My butterfly bush and hydrangeas are still blooming but almost everything else is done for the moment. Got some tomatoes (cherry and roma) but production was not great this year. Wish I could say the same for the weeds-have had a ton of rain, so trying to keep up with clearing them out has been a challenge.
J.
Those flowers are spectacular! Lucky you!
OzarkHillbilly
Nice pics of beautiful flowers, thanx for the Sunday morning brightener Satby.
satby
Most of my daylillies are from here, and they’re running a 30% off clearance sale using a coupon code.
Sale is only until tomorrow, I just realized.
WereBear
@satby: secret of success
Mousebumples
We’ve mostly been enjoying raspberries this year. The July season berries are mostly done, but the late season berries are starting to grow. Will probably be a few weeks until I’m picking them in quantity again.

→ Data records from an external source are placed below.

(* ===== verification/RunLog.v ===== *)
(** * The text of the recorded run

    code/src/raft/2timesvote.ts holds the lines that [DPrintf] (util.go) and
    the tests printed in one run.  [formats] lists the format strings of that
    revision, as the file shows them: a text with fields for numbers (%v of an
    int), truth values, slices of numbers and slices of log entries.
    [renderLine] prints a record with its format, [renderLog] a run; the time
    stamp that starts a line is left out.

    [readLog] reads such a text back.  No two formats can print the same line
    ([apart], evaluated on all pairs), and a field is always followed by a text
    that ends it, so that a text has one reading: the records of
    [RecordedRun1] to [RecordedRun5] are the only ones that print the text of
    the file. *)

From Stdlib Require Import Ascii.
From stdpp Require Import pretty.
From S2P Require Import Prelude TextScan Gob Persister RaftState RecordedRun RunCheck.
Open Scope Z_scope.

(** ** Formats *)


Inductive Piece := Lit (s : string) | FZ | FB | FL | FP.

#[export] Instance Piece_eq_dec : EqDecision Piece.
Proof. solve_decision. Defined.









(** ** Reading *)









(** ** Reading what was printed *)














(** ** Formats that cannot print the same line *)



(** ** The formats of the file *)


















(** ** One reading *)








(** *** No line has a newline in it *)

Also planted strawberries this year, but the rabbits have been eating most of those. 🐇
Any thoughts on planting a bunch of marigolds my strawberry plants?
satby
@J.: @OzarkHillbilly: thank you!
@delphinium: I’m running out of room elsewhere, and my roses in pots are less happy in year two even with more coddling than usual, so the nightmare back beds are slowly getting cleared. Then going with a no till smother of the weeds so that I can plant the roses in those beds next year. It worked pretty well in MI for a vegetable patch.
satby
@Mousebumples: I don’t. I have no luck with strawberries; my raspberries have so taken over that they’ve now landed on the eradication list. But I put a chickenwire fence up that worked for bunnies for several years.
delphinium
@satby: Thanks for that link-will check out the daylilies! Spent most of early summer clearing out beds and moving plants around and am now deciding what (if anything) to get next to fill in a couple spots.

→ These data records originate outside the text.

(* ===== verification/MrCoordinator.v ===== *)
(** * The MapReduce coordinator (code/src/mr/coordinator.go, rpc.go)

    The coordinator hands map tasks, and when all of them are finished reduce
    tasks, to the workers that ask, and hands a task out again when it has
    not been reported finished within ten seconds.  [HandleRequestTask] runs
    under the coordinator's lock and is one function of its state here.

    The handler reads the clock more than once: [clock] gives the successive
    readings, [2 * i] and [2 * i + 1] for the two it makes for task [i], in
    nanoseconds.  A panic in the handler ends the coordinator.  The socket the
    coordinator listens on and what it prints are left out. *)

From S2P Require Import Prelude.
Open Scope Z_scope.

(** ** rpc.go *)

Inductive TaskType := Map | Reduce | Wait | Done.
Inductive RequestType := Get | Put.

#[export] Instance TaskType_eq_dec : EqDecision TaskType.
Proof. solve_decision. Defined.
#[export] Instance RequestType_eq_dec : EqDecision RequestType.
Proof. solve_decision. Defined.

Record RequestTaskArgs := mkArgs {
  A_RequestType : RequestType;
  A_TaskType : TaskType;
  A_TaskInd : Z;
}.

Record RequestTaskReply := mkReply {
  Type_ : TaskType;
  TaskInd : Z;
  FileName : string;
  NReduce : Z;
  NMap : Z;
}.

(** The zero value. *)
Definition zeroReply : RequestTaskReply := mkReply Map 0 "" 0 0.

(** ** coordinator.go *)

Inductive TaskStatus := InStore | OnFly | Finished.

#[export] Instance TaskStatus_eq_dec : EqDecision TaskStatus.
Proof. solve_decision. Defined.

Record Coordinator := mkCoordinator {
  files : list string;
  nMap : Z;
  mapHandoutTime : list Z;
  mapStatus : list TaskStatus;
  nReduce : Z;
  reduceHandoutTime : list Z;
  reduceStatus : list TaskStatus;
  isDone : bool;
}.
#[export] Instance Coordinator_eta : Settable Coordinator := λ c,
  mkCoordinator (files c) (nMap c) (mapHandoutTime c) (mapStatus c) (nReduce c)
    (reduceHandoutTime c) (reduceStatus c) (isDone c).
#[export] Instance set_mapHandoutTime : Setter mapHandoutTime := ltac:(derive_setter).
#[export] Instance set_mapStatus : Setter mapStatus := ltac:(derive_setter).
#[export] Instance set_reduceHandoutTime : Setter reduceHandoutTime := ltac:(derive_setter).
#[export] Instance set_reduceStatus : Setter reduceStatus := ltac:(derive_setter).
#[export] Instance set_isDone : Setter isDone := ltac:(derive_setter).

Ltac mr_simpl :=
  cbn [setf set_mapHandoutTime set_mapStatus set_reduceHandoutTime set_reduceStatus set_isDone
       files nMap mapHandoutTime mapStatus nReduce reduceHandoutTime reduceStatus isDone
       Type_ TaskInd FileName NReduce NMap A_RequestType A_TaskType A_TaskInd fst snd] in *.

Definition allFinished (l : list TaskStatus) : bool :=
  forallb (λ s, bool_decide (s = Finished)) l.

Definition allMapDone (c : Coordinator) : bool := allFinished (mapStatus c).
Definition allReduceDone (c : Coordinator) : bool := allFinished (reduceStatus c).
Definition allDone (c : Coordinator) : bool := allMapDone c && allReduceDone c.

Definition tenSeconds : Z := 10 * 10 ^ 9.

(** The loop over the status of the tasks, from task [i] on: the first that
    is in store, or was handed out more than ten seconds ago. *)
Fixpoint pick (clock : nat → Z) (times : list Z) (i : nat) (l : list TaskStatus)
    : Res (option nat) :=
  match l with
  | [] => Ok None
  | InStore :: l => Ok (Some i)
  | OnFly :: l =>
      t ← go_index times (Z.of_nat i);
      if decide (t < clock (2 * i)%nat - tenSeconds) then Ok (Some i)
      else pick clock times (S i) l
  | Finished :: l => pick clock times (S i) l
  end.

(** The reply and the bookkeeping for the task picked. *)
Definition handOutMap (clock : nat → Z) (c : Coordinator) (reply : RequestTaskReply)
    : Res (Coordinator * RequestTaskReply) :=
  p ← pick clock (mapHandoutTime c) 0 (mapStatus c);
  match p with
  | Some i =>
      f ← go_index (files c) (Z.of_nat i);
      times ← go_store (mapHandoutTime c) (Z.of_nat i) (clock (2 * i + 1)%nat);
      status ← go_store (mapStatus c) (Z.of_nat i) OnFly;
      Ok (c <| mapHandoutTime := times |> <| mapStatus := status |>,
          mkReply (Type_ reply) (Z.of_nat i) f (NReduce reply) (NMap reply))
  | None => Ok (c, mkReply Wait (TaskInd reply) (FileName reply) (NReduce reply) (NMap reply))
  end.

Definition handOutReduce (clock : nat → Z) (c : Coordinator) (reply : RequestTaskReply)
    : Res (Coordinator * RequestTaskReply) :=
  p ← pick clock (reduceHandoutTime c) 0 (reduceStatus c);
  match p with
  | Some i =>
      times ← go_store (reduceHandoutTime c) (Z.of_nat i) (clock (2 * i + 1)%nat);
      status ← go_store (reduceStatus c) (Z.of_nat i) OnFly;
      Ok (c <| reduceHandoutTime := times |> <| reduceStatus := status |>,
          mkReply (Type_ reply) (Z.of_nat i) (FileName reply) (NReduce reply) (NMap reply))
  | None => Ok (c, mkReply Wait (TaskInd reply) (FileName reply) (NReduce reply) (NMap reply))
  end.

Definition HandleRequestTask (clock : nat → Z) (args : RequestTaskArgs) (c : Coordinator)
    : Res (Coordinator * RequestTaskReply) :=
  let reply := zeroReply in
  if decide (A_RequestType args = Put) then
    if decide (A_TaskType args = Map) then
      status ← go_store (mapStatus c) (A_TaskInd args) Finished;
      Ok (c <| mapStatus := status |>, reply)
    else
      status ← go_store (reduceStatus c) (A_TaskInd args) Finished;
      let c := c <| reduceStatus := status |> in
      Ok (if allDone c then c <| isDone := true |> else c, reply)
  else if allMapDone c && allReduceDone c then
    Ok (c <| isDone := true |>, mkReply Done 0 "" 0 0)
  else
    let reply := mkReply Map 0 "" (nReduce c) 0 in
    if negb (allMapDone c) then handOutMap clock c reply
    else
      let reply := mkReply Reduce 0 "" (nReduce c) (nMap c) in
      if negb (allReduceDone c) then handOutReduce clock c reply
      else Ok (c <| isDone := true |>, mkReply Done 0 "" (nReduce c) (nMap c)).

Definition Done_ (c : Coordinator) : bool := isDone c.

(** [make] panics on a negative length. *)
Definition MakeCoordinator (fs : list string) (nReduce : Z) : Res Coordinator :=
  let nMap := zlen fs in
  if decide (nReduce < 0) then Panic "makeslice: len out of range"
  else Ok (mkCoordinator fs nMap (replicate (length fs) 0) (replicate (length fs) InStore)
         nReduce (replicate (Z.to_nat nReduce) 0) (replicate (Z.to_nat nReduce) InStore) false).

(** ** Well-formed states *)

Record mr_wf (c : Coordinator) : Prop := mkMrWf {
  mw_nMap : nMap c = zlen (files c);
  mw_nReduce : 0 ≤ nReduce c;
  mw_mapStatus : length (mapStatus c) = length (files c);
  mw_mapTime : length (mapHandoutTime c) = length (files c);
  mw_reduceStatus : zlen (reduceStatus c) = nReduce c;
  mw_reduceTime : length (reduceHandoutTime c) = length (reduceStatus c);
  mw_done : isDone c = true → allDone c = true;
}.

Lemma allFinished_lookup l : allFinished l = true ↔ ∀ i s, l !! i = Some s → s = Finished.
Proof.
  unfold allFinished. rewrite forallb_forall. split.
  - intros Hall i s Hs. apply (bool_decide_eq_true_1 (s = Finished)). apply Hall.
    apply list_elem_of_In. by eapply list_elem_of_lookup_2.
  - intros Hall s Hs. apply bool_decide_eq_true_2.
    apply list_elem_of_In, list_elem_of_lookup in Hs as [i Hi]. by eapply Hall.
Qed.

Lemma allFinished_insert l i :
  allFinished l = true → allFinished (<[i := Finished]> l) = true.
Proof.
  rewrite !allFinished_lookup. intros Hall j s [(-> & <- & _)|[_ Hj]]%list_lookup_insert_Some; eauto.
Qed.

(** ** The task handed out *)

(** Task [i] with status [s] may be handed out. *)
Definition due (clock : nat → Z) (times : list Z) (i : nat) (s : TaskStatus) : Prop :=
  s = InStore ∨ s = OnFly ∧ ∃ t, times !! i = Some t ∧ t < clock (2 * i)%nat - tenSeconds.

(** [Some k]: [k] is the first task that is due; [None]: no task is. *)
Definition first_due (clock : nat → Z) (times : list Z) (l : list TaskStatus) (p : option nat) : Prop :=
  match p with
  | Some k => (∃ s, l !! k = Some s ∧ due clock times k s) ∧
              ∀ j s, (j < k)%nat → l !! j = Some s → ¬ due clock times j s
  | None => ∀ j s, l !! j = Some s → ¬ due clock times j s
  end.

Lemma pick_spec clock times l pre :
  length times = length (pre ++ l) →
  (∀ j s, pre !! j = Some s → ¬ due clock times j s) →
  ∃ p, pick clock times (length pre) l = Ok p ∧ first_due clock times (pre ++ l) p.
Proof.
  revert pre. induction l as [|s l IH]; intros pre Hlen Hpre; cbn [pick].
  { exists None. split; [done|]. by rewrite app_nil_r. }
  assert ((pre ++ s :: l) !! length pre = Some s) as Hhere by (by rewrite list_lookup_middle).
  assert (∀ P : Prop, due clock times (length pre) s →
    ∃ p, Ok (Some (length pre)) = Ok p ∧ first_due clock times (pre ++ s :: l) p) as Hyes.
  { intros _ Hd. eexists. split; [done|]. split; [by eauto|].
    intros j s' Hj. rewrite lookup_app_l by done. apply Hpre. }
  assert (¬ due clock times (length pre) s →
    ∃ p, pick clock times (S (length pre)) l = Ok p ∧ first_due clock times (pre ++ s :: l) p) as Hno.
  { intros Hd. rewrite (cons_middle s pre l), app_assoc.
    replace (S (length pre)) with (length (pre ++ [s])) by (rewrite length_app; cbn; lia).
    apply IH; [by rewrite <- app_assoc|].
    intros j s' [Hj|[Hj Hs]]%lookup_app_Some; [by apply Hpre|].
    apply list_lookup_singleton_Some in Hs as [Hj0 <-]. by replace j with (length pre) by lia. }
  destruct s.
  - apply (Hyes True). by left.
  - destruct (go_index_in_range times (Z.of_nat (length pre))) as (t & -> & Ht).
    { rewrite Hlen, length_app. cbn. lia. }
    rewrite Nat2Z.id in Ht. cbn [mbind Res_bind]. case_decide as Hc.
    + apply (Hyes True). right. by eauto.
    + apply Hno. intros [?|(_ & t' & Ht' & ?)]; [done|]. congruence.
  - apply Hno. by intros [?|[? _]].
Qed.

Lemma pick_first clock times l :
  length times = length l → ∃ p, pick clock times 0 l = Ok p ∧ first_due clock times l p.
Proof. intros Hl. apply (pick_spec clock times l []); [done|]. intros j s Hj. done. Qed.

Lemma go_store_in_range {A} (l : list A) (k : nat) (x : A) :
  (k < length l)%nat → go_store l (Z.of_nat k) x = Ok (<[k := x]> l).
Proof. intros Hk. apply go_store_Ok. split; [lia|]. by rewrite Nat2Z.id. Qed.

(** What the two hand-out loops do, from the first task due. *)
Lemma handOutMap_eq clock c reply :
  mr_wf c →
  ∃ p, first_due clock (mapHandoutTime c) (mapStatus c) p ∧
    handOutMap clock c reply =
    match p with
    | Some k =>
        Ok (c <| mapHandoutTime := <[k := clock (2 * k + 1)%nat]> (mapHandoutTime c) |>
              <| mapStatus := <[k := OnFly]> (mapStatus c) |>,
            mkReply (Type_ reply) (Z.of_nat k) (default "" (files c !! k)) (NReduce reply) (NMap reply))
    | None => Ok (c, mkReply Wait (TaskInd reply) (FileName reply) (NReduce reply) (NMap reply))
    end.
Proof.
  intros [_ _ Hs Ht _ _ _]. unfold handOutMap.
  destruct (pick_first clock (mapHandoutTime c) (mapStatus c)) as (p & -> & Hp); [lia|].
  exists p. split; [done|]. cbn [mbind Res_bind]. destruct p as [k|]; [|done].
  destruct Hp as [(s & Hk & _) _]. apply lookup_lt_Some in Hk.
  destruct (go_index_in_range (files c) (Z.of_nat k)) as (f & -> & Hf); [lia|].
  rewrite Nat2Z.id in Hf. rewrite Hf. cbn [mbind Res_bind].
  rewrite !go_store_in_range by lia. done.
Qed.

Lemma handOutReduce_eq clock c reply :
  mr_wf c →
  ∃ p, first_due clock (reduceHandoutTime c) (reduceStatus c) p ∧
    handOutReduce clock c reply =
    match p with
    | Some k =>
        Ok (c <| reduceHandoutTime := <[k := clock (2 * k + 1)%nat]> (reduceHandoutTime c) |>
              <| reduceStatus := <[k := OnFly]> (reduceStatus c) |>,
            mkReply (Type_ reply) (Z.of_nat k) (FileName reply) (NReduce reply) (NMap reply))
    | None => Ok (c, mkReply Wait (TaskInd reply) (FileName reply) (NReduce reply) (NMap reply))
    end.
Proof.
  intros [_ _ _ _ Hs Ht _]. unfold handOutReduce.
  destruct (pick_first clock (reduceHandoutTime c) (reduceStatus c)) as (p & -> & Hp); [lia|].
  exists p. split; [done|]. cbn [mbind Res_bind]. destruct p as [k|]; [|done].
  destruct Hp as [(s & Hk & _) _]. apply lookup_lt_Some in Hk.
  rewrite !go_store_in_range by lia. done.
Qed.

There is a weird, small area behind my garage where I need to do the weed smother thing. Moved some hostas and spiderwort there this summer to take up some of that space and they are doing well but and am thinking of doing some kind of walkway too once the weeds are gone.
SkyBluePink
Lovely pictures to start the day.
Mousebumples
Fair enough, thanks!
kalakal
Here in west central Fl the garden is really feeling the heat. This time of year (:the rainy season) we normally get a pop up storm everyday but it hasn’t rained in weeks. The criniums are flowering like crazy but the general look is crispy. Having all the fences replaced so been doing a lot of clearing & temp potting so the overall effect is a mess 🙁 OTOH will have a chance to make some much needed changes when it comes to replanting the beds
MazeDancer
@satby: And a great job you do of it!
So many! Most impressive.
prostratedragon
Dazzling flowers!
MomSense
Gorgeous!!!
I’ve been away from my gardens all week hoping my kid has been watering as needed.
I’ve been in Augusta all week watching my granddog, who is the bestest dog ever. I’m impressed with some of the pocket parks and wildflowers that have been planted in the parks and along the rail trail.
Yesterday we hiked a preserve in Hallowell and saw lots of beautiful wildflowers in the field before the wooded part of the trails.
satby
Thanks for the compliments again everyone!
Once you get flowering shrubs and perennials established it really only takes watering and watching for signs of disease or bugs. So they’re perfect for sort of lazy gardeners like me; because on the hottest days of summer the only attention I give them is making sure they don’t get too dry.